Now I still need to figure out how to apply the entire table to the instructions in some sort of big instruction table, while not making it too large(ENTER has about 256 sub-possibilities, most instructions only have one possibility and the various interrupt-related instructions have about 5 possibilities. This would require a huge lookup table of 256(instructions)*2(0F opcode)*9(ModR/m variant instruction)*256(maximum possibilities of cycle calculations)*2(Real/Protected mode)*3(Actual cycle data) for the lookup table currently. Thus about 6-7 MB for storing the entire table uncompressed. The current form is the amount of instructions and variants listed(including alternatives, like INT timings), with 11 bytes for each 'compressed'(by bitmask and parameters) entry.

https://bitbucket.org/superfury/unipcemu/src/ … ngs.c?at=master

Also, looking at the * information explanation, does this mean memory accesses(both byte and word-sized) take 1 cycle? Would this apply to the prefetch unit as well? Also, since the * is mentioned seperately, the memory cycles would still need to be added to the cycles mentioned?

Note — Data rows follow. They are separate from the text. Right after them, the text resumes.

(** Whatever goes wrong between the first 401 and the second answer is
    thrown as 'Token refresh failed'.  The refresh runs on the world the
    first request left.  When the API was not asked again, that refresh
    threw, the call throws the error that wraps what it threw, and the
    database is as it was.  When the second request got no response, the
    call throws the error that wraps that network failure although the
    refresh returned: the access token of the refresh response is then
    already the access token of the stored credential. *)
Theorem salesforceApiCall_refresh_failure_wrapped (endpoint method : string)
    (body : JsValue) (w w' : World) (o : Outcome JsValue) (t : list Event)
    (r1 : Response) :
  salesforceApiCall endpoint method body w = (o, w', t) ->
  head (api_responses t) = Some (Resolved r1) ->
  status r1 = 401 ->
  exists o2 w2 t2,
    refreshAccessToken {| db := db w; incoming := tail (incoming w) |}
    = (o2, w2, t2)
    /\ refresh_count t = 1%nat
    /\ (api_responses t = [Resolved r1] ->
          exists e,
            o2 = Thrown e /\ o = Thrown (TokenRefreshFailed e)
            /\ db w' = db w)
    /\ (forall e, o2 = Thrown e ->
          api_responses t = [Resolved r1]
          /\ o = Thrown (TokenRefreshFailed e))
    /\ (forall reason,
          api_responses t = [Resolved r1; Rejected reason] ->
          o = Thrown (TokenRefreshFailed (FetchError reason))
          /\ exists nt tok resp data s,
               o2 = Returned nt
               /\ current (db w) = Some tok
               /\ head (tail (incoming w)) = Some (Resolved resp)
               /\ Js.body resp = JsonText data
               /\ getProp data "access_token" = inr (new_accessToken nt)
               /\ prepareValue (new_accessToken nt) = Some s
               /\ (forall s', new_accessToken nt = JStr s' -> s = s')
               /\ current (db w')
                  = Some {| accessToken := s;
                            refreshToken := refreshToken tok;
                            instanceUrl := instanceUrl tok;
                            id := id tok |}).
Proof.
  intros Hrun Hhead H401.
  destruct (salesforceApiCall_after_401 _ _ _ _ _ _ _ _ Hrun Hhead H401)
    as (tok & rest & o2 & w2 & t2 & Hcur & Hinc & Href & Hrc & Hcase).
  exists o2, w2, t2. rewrite Hinc. cbn [tail].
  split; [exact Href|]. split; [exact Hrc|].
  destruct o2 as [nt|e].
  - destruct Hcase as (res2 & Hresp & Hdb & Ho).
    split; [rewrite Hresp; discriminate|]. split; [discriminate|].
    intros reason Heq. rewrite Hresp in Heq. inversion Heq; subst res2.
    split; [exact Ho|].
    apply refreshAccessToken_inv in Href as (_ & _ & Hret).
    destruct (Hret nt eq_refl)
      as (tok1 & resp & rest1 & data & s & iu & Hcur1 & Hinc1 & _ & _
          & Hbody & Hat & Hprep & _ & _ & _ & Hcur2).
    cbn [db incoming] in Hcur1, Hinc1.
    rewrite Hcur in Hcur1. inversion Hcur1; subst tok1.
    exists nt, tok, resp, data, s. rewrite Hinc1, Hdb.
    repeat split; try assumption.
    intros s' Hs'. rewrite Hs' in Hprep. cbn in Hprep. congruence.
  - destruct Hcase as (-> & -> & Hresp).
    apply refreshAccessToken_effects in Href as (Hkeep & _).
    split; [|split].
    + intros _. exists e. repeat split. exact (Hkeep e eq_refl).
    + intros e' He'. inversion He'; subst. split; [exact Hresp|reflexivity].
    + intros reason Heq. rewrite Hresp in Heq. discriminate.
Qed.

Probably as many memory cycles as used by the instruction(large instructions, like LGDT/LIDT would probably take 3 cycles to fetch LDTR from memory(16-bits for limit, 16-bits for base low, 8-bits for base high(or 16-bits for base high, with the high 8-bits being zeroed in the case of SIDT/SGDT?) So that would mean 2 cycles are already included(Overlapped?), and the final cycle is the third one?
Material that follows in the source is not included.